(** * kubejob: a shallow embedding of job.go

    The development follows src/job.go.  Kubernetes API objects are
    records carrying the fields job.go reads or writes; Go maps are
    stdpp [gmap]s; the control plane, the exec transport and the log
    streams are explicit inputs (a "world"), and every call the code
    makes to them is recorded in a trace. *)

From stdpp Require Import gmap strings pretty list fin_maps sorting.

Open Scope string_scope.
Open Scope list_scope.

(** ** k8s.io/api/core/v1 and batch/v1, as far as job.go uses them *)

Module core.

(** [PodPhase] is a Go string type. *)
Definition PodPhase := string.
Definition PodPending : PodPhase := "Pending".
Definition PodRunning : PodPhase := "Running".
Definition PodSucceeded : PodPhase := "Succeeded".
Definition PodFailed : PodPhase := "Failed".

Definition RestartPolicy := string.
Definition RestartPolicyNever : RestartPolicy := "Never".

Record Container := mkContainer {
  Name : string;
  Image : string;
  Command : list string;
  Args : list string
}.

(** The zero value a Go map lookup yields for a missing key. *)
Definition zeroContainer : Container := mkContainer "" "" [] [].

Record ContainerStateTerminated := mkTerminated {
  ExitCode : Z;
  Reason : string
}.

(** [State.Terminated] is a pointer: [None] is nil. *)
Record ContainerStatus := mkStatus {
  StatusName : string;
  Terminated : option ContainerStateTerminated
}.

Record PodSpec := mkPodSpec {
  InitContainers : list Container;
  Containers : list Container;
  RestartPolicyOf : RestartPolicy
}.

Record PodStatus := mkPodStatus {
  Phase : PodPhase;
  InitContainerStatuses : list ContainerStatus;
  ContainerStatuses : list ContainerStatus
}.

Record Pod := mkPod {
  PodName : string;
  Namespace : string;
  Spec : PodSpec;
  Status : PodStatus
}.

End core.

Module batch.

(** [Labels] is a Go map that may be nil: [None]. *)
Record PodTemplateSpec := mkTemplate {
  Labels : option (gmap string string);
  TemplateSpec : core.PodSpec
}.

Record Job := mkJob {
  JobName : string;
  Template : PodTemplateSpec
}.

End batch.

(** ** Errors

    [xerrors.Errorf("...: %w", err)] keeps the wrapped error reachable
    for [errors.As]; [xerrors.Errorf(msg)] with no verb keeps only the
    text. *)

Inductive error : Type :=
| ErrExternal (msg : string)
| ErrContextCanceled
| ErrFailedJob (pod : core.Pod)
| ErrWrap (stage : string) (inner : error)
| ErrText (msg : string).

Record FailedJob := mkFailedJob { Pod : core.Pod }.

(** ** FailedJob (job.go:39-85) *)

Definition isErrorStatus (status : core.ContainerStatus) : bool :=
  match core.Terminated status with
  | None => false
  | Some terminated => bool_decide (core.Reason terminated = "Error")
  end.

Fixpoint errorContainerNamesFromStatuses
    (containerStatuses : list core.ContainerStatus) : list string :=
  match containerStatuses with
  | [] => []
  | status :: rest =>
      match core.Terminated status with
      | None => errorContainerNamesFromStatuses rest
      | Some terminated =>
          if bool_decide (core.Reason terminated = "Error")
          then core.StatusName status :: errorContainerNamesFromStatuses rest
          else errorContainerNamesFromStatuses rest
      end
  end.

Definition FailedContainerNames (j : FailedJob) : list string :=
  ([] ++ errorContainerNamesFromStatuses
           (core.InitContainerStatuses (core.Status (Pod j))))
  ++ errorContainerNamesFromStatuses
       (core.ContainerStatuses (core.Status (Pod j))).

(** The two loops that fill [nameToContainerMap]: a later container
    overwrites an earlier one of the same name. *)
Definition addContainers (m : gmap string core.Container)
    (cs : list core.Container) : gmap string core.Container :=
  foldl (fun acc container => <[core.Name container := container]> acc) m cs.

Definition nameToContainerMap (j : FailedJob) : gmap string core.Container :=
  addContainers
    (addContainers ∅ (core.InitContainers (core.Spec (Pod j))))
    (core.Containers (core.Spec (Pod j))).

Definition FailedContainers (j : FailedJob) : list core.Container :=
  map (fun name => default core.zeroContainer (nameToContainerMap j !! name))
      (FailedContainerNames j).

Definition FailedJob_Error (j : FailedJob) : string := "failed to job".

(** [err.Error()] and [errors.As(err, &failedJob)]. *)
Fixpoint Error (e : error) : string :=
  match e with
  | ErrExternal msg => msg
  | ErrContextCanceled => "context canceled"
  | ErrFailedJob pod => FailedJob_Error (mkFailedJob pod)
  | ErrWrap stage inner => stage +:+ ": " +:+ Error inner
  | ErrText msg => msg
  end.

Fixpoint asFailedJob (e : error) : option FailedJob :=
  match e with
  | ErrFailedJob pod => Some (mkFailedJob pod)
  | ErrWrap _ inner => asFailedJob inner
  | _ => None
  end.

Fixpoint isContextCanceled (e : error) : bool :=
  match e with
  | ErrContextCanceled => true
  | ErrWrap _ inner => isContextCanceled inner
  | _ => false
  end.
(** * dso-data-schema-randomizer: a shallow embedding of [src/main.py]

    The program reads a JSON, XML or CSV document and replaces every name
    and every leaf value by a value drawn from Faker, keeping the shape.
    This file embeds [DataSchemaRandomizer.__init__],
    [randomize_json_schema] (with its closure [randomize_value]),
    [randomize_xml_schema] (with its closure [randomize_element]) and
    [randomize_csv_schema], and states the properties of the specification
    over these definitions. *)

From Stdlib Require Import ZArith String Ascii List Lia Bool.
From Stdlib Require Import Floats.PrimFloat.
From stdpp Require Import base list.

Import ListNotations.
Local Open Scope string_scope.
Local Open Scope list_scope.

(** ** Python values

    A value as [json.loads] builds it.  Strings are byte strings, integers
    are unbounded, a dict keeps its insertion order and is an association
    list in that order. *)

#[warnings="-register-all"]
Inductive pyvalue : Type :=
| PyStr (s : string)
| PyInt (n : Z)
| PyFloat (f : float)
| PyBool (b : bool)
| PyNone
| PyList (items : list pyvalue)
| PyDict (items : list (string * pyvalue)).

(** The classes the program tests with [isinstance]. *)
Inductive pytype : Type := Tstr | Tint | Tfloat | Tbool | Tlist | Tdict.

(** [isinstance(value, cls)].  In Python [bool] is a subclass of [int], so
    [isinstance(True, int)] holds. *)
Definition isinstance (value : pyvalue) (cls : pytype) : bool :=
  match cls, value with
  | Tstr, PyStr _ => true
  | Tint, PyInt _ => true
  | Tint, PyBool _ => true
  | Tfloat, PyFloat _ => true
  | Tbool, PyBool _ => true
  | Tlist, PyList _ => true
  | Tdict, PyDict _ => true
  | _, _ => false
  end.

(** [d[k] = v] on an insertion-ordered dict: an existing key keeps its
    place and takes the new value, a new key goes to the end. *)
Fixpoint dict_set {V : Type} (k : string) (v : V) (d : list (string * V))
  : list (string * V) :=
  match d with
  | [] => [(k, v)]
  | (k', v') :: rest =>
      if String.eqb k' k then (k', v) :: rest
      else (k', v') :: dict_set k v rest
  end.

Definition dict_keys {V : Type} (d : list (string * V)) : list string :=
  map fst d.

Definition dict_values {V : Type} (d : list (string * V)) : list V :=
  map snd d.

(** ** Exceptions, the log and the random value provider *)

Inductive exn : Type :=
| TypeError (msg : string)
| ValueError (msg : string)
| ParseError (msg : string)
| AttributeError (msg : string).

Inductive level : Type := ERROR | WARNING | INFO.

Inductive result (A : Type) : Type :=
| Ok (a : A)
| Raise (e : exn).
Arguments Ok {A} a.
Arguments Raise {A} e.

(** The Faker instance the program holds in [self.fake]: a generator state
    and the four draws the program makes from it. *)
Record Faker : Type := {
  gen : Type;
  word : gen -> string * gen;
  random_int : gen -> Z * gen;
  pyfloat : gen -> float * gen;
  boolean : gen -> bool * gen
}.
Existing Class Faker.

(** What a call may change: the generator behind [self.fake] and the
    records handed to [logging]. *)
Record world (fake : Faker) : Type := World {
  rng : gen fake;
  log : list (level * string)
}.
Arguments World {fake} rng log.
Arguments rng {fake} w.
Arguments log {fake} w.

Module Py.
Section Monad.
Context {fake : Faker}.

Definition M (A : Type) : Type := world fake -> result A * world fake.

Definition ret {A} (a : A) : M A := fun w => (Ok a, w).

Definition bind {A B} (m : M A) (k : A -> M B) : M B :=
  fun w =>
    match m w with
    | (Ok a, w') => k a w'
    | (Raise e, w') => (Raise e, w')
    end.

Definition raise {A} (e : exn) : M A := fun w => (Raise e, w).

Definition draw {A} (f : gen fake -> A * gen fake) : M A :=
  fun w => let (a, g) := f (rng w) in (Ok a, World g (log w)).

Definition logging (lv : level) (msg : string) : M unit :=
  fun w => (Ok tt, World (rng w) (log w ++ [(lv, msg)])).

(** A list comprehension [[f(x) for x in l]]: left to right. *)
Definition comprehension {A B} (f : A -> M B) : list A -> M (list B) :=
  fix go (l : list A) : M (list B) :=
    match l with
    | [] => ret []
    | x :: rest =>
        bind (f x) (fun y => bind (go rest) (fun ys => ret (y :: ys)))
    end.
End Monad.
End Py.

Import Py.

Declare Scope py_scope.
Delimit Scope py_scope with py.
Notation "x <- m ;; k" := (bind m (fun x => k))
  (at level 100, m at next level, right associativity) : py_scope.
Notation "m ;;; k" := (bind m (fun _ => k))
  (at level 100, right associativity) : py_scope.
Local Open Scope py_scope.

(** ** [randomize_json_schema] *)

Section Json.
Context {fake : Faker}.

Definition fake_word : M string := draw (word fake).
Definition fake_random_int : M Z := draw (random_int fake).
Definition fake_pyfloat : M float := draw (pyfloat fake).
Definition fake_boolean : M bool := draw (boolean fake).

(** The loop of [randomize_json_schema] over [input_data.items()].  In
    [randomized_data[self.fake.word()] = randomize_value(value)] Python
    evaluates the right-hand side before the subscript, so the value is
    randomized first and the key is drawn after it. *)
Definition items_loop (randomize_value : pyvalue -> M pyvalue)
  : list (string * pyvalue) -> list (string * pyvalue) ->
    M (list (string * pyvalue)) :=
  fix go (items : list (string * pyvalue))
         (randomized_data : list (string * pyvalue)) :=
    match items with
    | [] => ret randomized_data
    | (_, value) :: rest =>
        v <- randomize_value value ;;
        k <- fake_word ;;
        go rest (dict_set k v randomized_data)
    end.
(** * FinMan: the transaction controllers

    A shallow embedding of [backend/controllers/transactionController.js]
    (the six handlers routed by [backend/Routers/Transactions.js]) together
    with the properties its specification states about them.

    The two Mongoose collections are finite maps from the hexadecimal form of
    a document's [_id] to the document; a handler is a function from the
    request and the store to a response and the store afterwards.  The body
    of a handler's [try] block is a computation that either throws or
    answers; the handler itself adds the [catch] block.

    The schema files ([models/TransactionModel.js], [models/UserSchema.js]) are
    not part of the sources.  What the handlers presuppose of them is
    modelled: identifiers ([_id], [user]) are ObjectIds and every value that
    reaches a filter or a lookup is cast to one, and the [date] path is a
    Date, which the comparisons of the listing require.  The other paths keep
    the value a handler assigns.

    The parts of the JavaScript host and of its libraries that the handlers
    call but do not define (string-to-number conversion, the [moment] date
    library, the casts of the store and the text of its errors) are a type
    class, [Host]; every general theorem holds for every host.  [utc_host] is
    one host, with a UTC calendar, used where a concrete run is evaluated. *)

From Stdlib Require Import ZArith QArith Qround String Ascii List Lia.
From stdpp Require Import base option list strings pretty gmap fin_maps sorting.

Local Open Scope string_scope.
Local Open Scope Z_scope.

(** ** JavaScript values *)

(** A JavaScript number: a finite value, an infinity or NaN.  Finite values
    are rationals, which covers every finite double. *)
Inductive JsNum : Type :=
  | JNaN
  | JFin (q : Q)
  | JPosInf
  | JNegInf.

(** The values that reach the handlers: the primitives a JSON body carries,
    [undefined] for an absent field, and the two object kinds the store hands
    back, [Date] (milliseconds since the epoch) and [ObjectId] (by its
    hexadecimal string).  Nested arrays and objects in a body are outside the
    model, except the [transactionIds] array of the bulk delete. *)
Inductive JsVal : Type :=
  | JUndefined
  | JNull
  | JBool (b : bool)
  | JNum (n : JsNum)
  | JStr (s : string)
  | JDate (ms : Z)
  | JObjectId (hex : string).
* * *
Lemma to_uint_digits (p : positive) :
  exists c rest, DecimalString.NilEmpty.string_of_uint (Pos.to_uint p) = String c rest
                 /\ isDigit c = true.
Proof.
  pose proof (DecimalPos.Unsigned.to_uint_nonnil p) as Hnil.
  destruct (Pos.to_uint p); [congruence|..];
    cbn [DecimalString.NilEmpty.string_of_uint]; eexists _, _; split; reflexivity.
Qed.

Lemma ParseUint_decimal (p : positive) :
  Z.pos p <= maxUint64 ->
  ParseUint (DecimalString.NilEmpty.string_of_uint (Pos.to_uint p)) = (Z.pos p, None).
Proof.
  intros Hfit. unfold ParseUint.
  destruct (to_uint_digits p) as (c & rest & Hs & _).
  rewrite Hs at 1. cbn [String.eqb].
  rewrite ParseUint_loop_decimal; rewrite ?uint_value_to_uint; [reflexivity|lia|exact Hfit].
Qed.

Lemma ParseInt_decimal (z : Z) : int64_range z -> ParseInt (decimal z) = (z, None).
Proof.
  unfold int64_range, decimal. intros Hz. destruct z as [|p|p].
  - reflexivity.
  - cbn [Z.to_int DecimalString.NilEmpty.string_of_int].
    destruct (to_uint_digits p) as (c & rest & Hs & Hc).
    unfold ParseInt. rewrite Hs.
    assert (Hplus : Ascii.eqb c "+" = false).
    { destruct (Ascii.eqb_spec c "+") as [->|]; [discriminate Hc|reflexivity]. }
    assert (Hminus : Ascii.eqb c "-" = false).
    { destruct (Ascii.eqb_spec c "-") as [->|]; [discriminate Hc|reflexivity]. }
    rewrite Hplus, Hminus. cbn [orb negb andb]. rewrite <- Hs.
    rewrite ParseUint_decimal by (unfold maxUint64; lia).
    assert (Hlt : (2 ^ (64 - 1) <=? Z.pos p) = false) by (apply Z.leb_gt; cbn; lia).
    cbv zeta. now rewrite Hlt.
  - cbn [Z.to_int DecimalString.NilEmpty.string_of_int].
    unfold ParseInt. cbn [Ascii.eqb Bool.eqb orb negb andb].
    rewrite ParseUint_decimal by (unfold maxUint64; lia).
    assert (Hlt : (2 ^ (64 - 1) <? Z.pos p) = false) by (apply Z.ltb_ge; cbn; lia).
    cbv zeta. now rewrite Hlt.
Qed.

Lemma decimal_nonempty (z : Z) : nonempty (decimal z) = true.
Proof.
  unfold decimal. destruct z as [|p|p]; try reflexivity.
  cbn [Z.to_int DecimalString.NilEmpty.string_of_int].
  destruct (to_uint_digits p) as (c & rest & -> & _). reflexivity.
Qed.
---
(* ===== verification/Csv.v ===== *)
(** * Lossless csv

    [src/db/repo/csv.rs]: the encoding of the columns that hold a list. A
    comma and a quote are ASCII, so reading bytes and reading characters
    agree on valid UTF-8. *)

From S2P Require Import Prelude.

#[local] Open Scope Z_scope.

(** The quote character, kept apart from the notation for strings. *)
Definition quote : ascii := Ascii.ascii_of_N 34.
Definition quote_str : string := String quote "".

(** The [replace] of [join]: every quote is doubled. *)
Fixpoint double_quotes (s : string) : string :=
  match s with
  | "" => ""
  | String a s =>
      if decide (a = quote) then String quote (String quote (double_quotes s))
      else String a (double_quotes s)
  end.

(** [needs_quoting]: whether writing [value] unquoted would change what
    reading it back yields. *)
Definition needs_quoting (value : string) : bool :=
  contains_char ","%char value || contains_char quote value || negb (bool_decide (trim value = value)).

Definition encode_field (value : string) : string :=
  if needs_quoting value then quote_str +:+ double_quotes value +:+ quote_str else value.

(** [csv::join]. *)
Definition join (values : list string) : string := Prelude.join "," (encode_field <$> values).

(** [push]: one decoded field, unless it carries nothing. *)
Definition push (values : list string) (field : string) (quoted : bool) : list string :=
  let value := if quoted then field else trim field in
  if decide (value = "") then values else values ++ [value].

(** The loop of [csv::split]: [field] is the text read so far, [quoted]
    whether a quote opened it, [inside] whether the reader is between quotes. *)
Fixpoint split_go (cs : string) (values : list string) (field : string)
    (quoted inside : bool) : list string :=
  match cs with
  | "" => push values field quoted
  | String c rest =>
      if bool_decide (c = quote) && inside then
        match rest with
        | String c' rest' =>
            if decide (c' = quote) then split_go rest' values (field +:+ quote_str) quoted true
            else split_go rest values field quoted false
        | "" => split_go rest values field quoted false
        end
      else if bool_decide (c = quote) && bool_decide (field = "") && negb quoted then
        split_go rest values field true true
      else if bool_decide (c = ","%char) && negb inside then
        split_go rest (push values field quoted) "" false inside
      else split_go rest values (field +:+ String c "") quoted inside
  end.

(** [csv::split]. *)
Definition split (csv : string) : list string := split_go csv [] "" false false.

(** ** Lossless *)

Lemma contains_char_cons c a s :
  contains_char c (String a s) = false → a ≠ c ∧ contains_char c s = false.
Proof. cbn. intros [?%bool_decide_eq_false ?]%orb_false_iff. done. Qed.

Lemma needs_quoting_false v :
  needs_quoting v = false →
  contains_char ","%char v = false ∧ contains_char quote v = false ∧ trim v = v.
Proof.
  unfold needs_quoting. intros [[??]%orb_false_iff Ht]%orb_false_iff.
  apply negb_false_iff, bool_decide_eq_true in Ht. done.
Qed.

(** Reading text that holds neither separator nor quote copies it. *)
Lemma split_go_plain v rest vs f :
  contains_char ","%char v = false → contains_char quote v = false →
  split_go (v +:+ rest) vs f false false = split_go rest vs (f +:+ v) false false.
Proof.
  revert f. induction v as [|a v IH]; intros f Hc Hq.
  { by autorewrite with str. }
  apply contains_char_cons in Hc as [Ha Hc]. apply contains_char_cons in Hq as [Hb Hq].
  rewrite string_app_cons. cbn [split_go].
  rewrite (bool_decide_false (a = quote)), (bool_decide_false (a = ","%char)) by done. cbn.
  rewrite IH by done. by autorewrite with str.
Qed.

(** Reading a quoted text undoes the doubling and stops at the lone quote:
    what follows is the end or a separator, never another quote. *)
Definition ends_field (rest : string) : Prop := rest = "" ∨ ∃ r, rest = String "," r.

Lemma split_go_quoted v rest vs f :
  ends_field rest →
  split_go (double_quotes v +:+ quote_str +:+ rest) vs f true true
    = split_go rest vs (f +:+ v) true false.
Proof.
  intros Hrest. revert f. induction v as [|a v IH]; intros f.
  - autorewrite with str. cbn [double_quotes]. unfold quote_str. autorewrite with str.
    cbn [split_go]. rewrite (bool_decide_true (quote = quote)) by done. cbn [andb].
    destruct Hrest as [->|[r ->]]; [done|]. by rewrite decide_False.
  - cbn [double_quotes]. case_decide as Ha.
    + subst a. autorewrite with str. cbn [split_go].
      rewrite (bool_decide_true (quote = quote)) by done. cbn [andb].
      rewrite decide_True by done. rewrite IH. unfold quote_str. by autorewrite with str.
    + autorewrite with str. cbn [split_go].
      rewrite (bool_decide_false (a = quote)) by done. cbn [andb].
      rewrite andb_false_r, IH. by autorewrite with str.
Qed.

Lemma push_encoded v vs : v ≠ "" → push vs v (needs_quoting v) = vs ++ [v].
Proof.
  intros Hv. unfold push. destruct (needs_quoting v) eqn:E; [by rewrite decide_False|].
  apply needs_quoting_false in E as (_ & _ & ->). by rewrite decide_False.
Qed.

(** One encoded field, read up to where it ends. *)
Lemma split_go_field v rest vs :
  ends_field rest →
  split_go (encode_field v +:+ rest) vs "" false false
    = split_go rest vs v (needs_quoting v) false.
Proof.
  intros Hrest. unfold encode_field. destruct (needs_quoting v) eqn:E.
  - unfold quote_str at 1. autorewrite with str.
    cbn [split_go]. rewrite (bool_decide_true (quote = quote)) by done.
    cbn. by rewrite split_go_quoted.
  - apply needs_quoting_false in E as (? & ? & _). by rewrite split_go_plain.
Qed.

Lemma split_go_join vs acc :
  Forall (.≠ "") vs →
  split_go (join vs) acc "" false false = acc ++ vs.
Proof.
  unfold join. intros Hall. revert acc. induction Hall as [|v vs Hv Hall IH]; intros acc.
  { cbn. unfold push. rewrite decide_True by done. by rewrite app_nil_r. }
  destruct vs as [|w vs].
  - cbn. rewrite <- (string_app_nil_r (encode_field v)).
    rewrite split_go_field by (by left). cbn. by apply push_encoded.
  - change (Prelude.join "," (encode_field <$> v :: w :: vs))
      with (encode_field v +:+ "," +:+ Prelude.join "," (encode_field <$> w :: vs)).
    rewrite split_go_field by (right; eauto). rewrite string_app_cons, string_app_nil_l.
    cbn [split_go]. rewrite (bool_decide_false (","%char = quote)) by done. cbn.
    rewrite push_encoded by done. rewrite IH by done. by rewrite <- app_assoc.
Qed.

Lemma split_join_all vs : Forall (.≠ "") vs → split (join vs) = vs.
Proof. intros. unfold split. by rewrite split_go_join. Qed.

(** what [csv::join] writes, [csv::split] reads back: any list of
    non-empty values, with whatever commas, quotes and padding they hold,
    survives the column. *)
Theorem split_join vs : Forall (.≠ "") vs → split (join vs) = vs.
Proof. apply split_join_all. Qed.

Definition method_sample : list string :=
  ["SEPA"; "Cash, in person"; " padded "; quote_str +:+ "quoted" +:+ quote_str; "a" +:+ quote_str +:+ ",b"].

Task: For each line in the entries that holds "ErrContextCanceled", return that line.

Finished task:
| ErrContextCanceled
  | ErrContextCanceled => "context canceled"
  | ErrContextCanceled => true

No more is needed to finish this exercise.